Real‐time augmented reality for delineation of surgical margins during neurosurgery using autofluorescence lifetime contrast

Current clinical brain imaging techniques used for surgical planning of tumor resection lack intraoperative and real‐time feedback; hence surgeons ultimately rely on subjective evaluation to identify tumor areas and margins. We report a fluorescence lifetime imaging (FLIm) instrument (excitation: 355 nm; emission spectral bands: 390/40 nm, 470/28 nm, 542/50 nm and 629/53 nm) that integrates with surgical microscopes to provide real‐time intraoperative augmentation of the surgical field of view with fluorescent derived parameters encoding diagnostic information.
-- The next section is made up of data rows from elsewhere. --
(** ** Witnesses of the further properties *)

Lemma verifyProxy_legacy_signature_shape_witness :
  String.length "77110e91a4fe9a0b41b41b9c13ed6cf9228970ac260c793751bd99044eae69b9" = 64%nat /\
  all_lower_hex "77110e91a4fe9a0b41b41b9c13ed6cf9228970ac260c793751bd99044eae69b9" = true.
Proof.
  apply (verifyProxy_legacy_signature_shape reject_objects sample_env req_legacy);
    [reflexivity | reflexivity | reflexivity | vm_compute; reflexivity].
Defined.

Lemma verifyProxy_first_header_wins_witness :
  verifyProxy reject_objects sample_env
    (with_header "x-shopify-hmac-sha256" "bm90IGEgc2lnbmF0dXJl" req_signed)
  = verifyProxy reject_objects sample_env req_signed.
Proof.
  apply (verifyProxy_first_header_wins reject_objects sample_env req_signed
           "asw/q9qubKqRshs0X44Z0coiaYzEndviXVVVsTB6NcQ=");
    [reflexivity | discriminate].
Defined.



Lemma gidToLegacyId_round_trip_witness :
  gidToLegacyId (VStr "gid://shopify/Customer/42") = VStr "42" /\
  gidToLegacyId (lookup_id (VStr "42")) = VStr "42".
Proof.
  split.
  - apply (proj1 (gidToLegacyId_round_trip "gid://shopify/Customer" "42" eq_refl)).
    reflexivity.
  - apply (proj2 (gidToLegacyId_round_trip "gid://shopify/Customer" "42" eq_refl)).
Defined.

Lemma mapDraftOrderNode_fields_witness :
  map fst (spec_record node_priced true)
  = ["id"; "legacyResourceId"; "name"; "createdAt"; "status"; "invoiceUrl"; "total";
     "lineItems"].
Proof.
  apply (mapDraftOrderNode_fields node_priced true (spec_record node_priced true)).
  reflexivity.
Defined.





Lemma devis_list_filter_witness :
  exists n,
    numeral n = true /\
    call_variables (list_call sample_env (req_list "gid://shopify/Customer/123"))
    = VObj [("first", VNum 10); ("after", VNull); ("q", VStr ("customer_id:" +:+ n))].
Proof.
  apply (devis_list_filter reject_objects sample_env upstream_down
           (req_list "gid://shopify/Customer/123")
           (error_response 500 "server_error")
           [list_call sample_env (req_list "gid://shopify/Customer/123")]).
  - vm_compute. reflexivity.
  - apply elem_of_cons. now left.
Defined.

Lemma devis_list_upstream_failure_witness :
  exists calls,
    devis_list reject_objects sample_env (upstream_fails 404 "Not Found") (req_list "123") []
    = (Ok (error_response 500 "server_error"), calls).
Proof.
  apply (devis_list_upstream_failure reject_objects sample_env
           (upstream_fails 404 "Not Found") (req_list "123"));
    [vm_compute; reflexivity | reflexivity | reflexivity | intros c; reflexivity].
Defined.





Lemma devis_one_malformed_node_witness :
  devis_one reject_objects sample_env (upstream_json (payload_one node_null_edge))
    (req_one_items "5") []
  = (Ok (error_response 500 "server_error"), [one_call sample_env (req_one_items "5")]).
Proof.
  apply (devis_one_malformed_node reject_objects sample_env
           (upstream_json (payload_one node_null_edge)) (req_one_items "5")
           (VObj [("draftOrder", node_null_edge)]));
    vm_compute; reflexivity.
Defined.

Lemma first_version_sends_any_identifier_witness :
  exists resp,
    FirstVersion.devis reject_objects sample_env upstream_down (req_list "abc") []
    = (Ok resp, [first_call sample_env (req_list "abc") "abc"]).
Proof.
  apply (first_version_sends_any_identifier reject_objects sample_env upstream_down
           (req_list "abc") "abc");
    [vm_compute; reflexivity | reflexivity | discriminate].
Defined.

Lemma first_version_status_passthrough_witness :
  FirstVersion.devis reject_objects sample_env (upstream_fails 404 "Not Found")
    (req_list "gid://shopify/Customer/123") []
  = (Ok (error_response 404 "admin_api_error"),
     [first_call sample_env (req_list "gid://shopify/Customer/123") "123"]).
Proof.
  refine (proj1 (first_version_status_passthrough reject_objects sample_env
                   (upstream_fails 404 "Not Found") (req_list "gid://shopify/Customer/123")
                   "gid://shopify/Customer/123"
                   {| resp_status := 404; resp_text := Ok "Not Found";
                      resp_json := Throw (Exn "SyntaxError" "Unexpected token in JSON") |}
                   _ _ _ _ _) _);
    [vm_compute; reflexivity | reflexivity | discriminate | reflexivity | reflexivity
    | eexists; reflexivity].
Defined.

Lemma first_version_non_string_identifier_witness :
  FirstVersion.devis reject_objects sample_env upstream_null_node req_list_twice []
  = (Ok (error_response 500 "server_error"), []).
Proof.
  apply (first_version_non_string_identifier reject_objects sample_env upstream_null_node
           req_list_twice);
    [vm_compute; reflexivity | reflexivity | intros s; discriminate].
Defined.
We show the functionality and safety features of this instrument during neurosurgical procedures in patients undergoing craniotomy for the resection of brain tumors and/or tissue with radiation damage. We demonstrate in three case studies the ability of this instrument to resolve distinct tissue types and pathology including cortex, white matter, tumor and radiation‐induced necrosis. In particular, two patients with effects of radiation‐induced necrosis exhibited longer fluorescence lifetimes and increased optical redox ratio on the necrotic tissue with respect to non‐affected cortex, and an oligodendroglioma resected from a third patient reported shorter fluorescence lifetime and a decrease in optical redox ratio than the surrounding white matter. These results encourage the use of FLIm as a label‐free and non‐invasive intraoperative tool for neurosurgical guidance.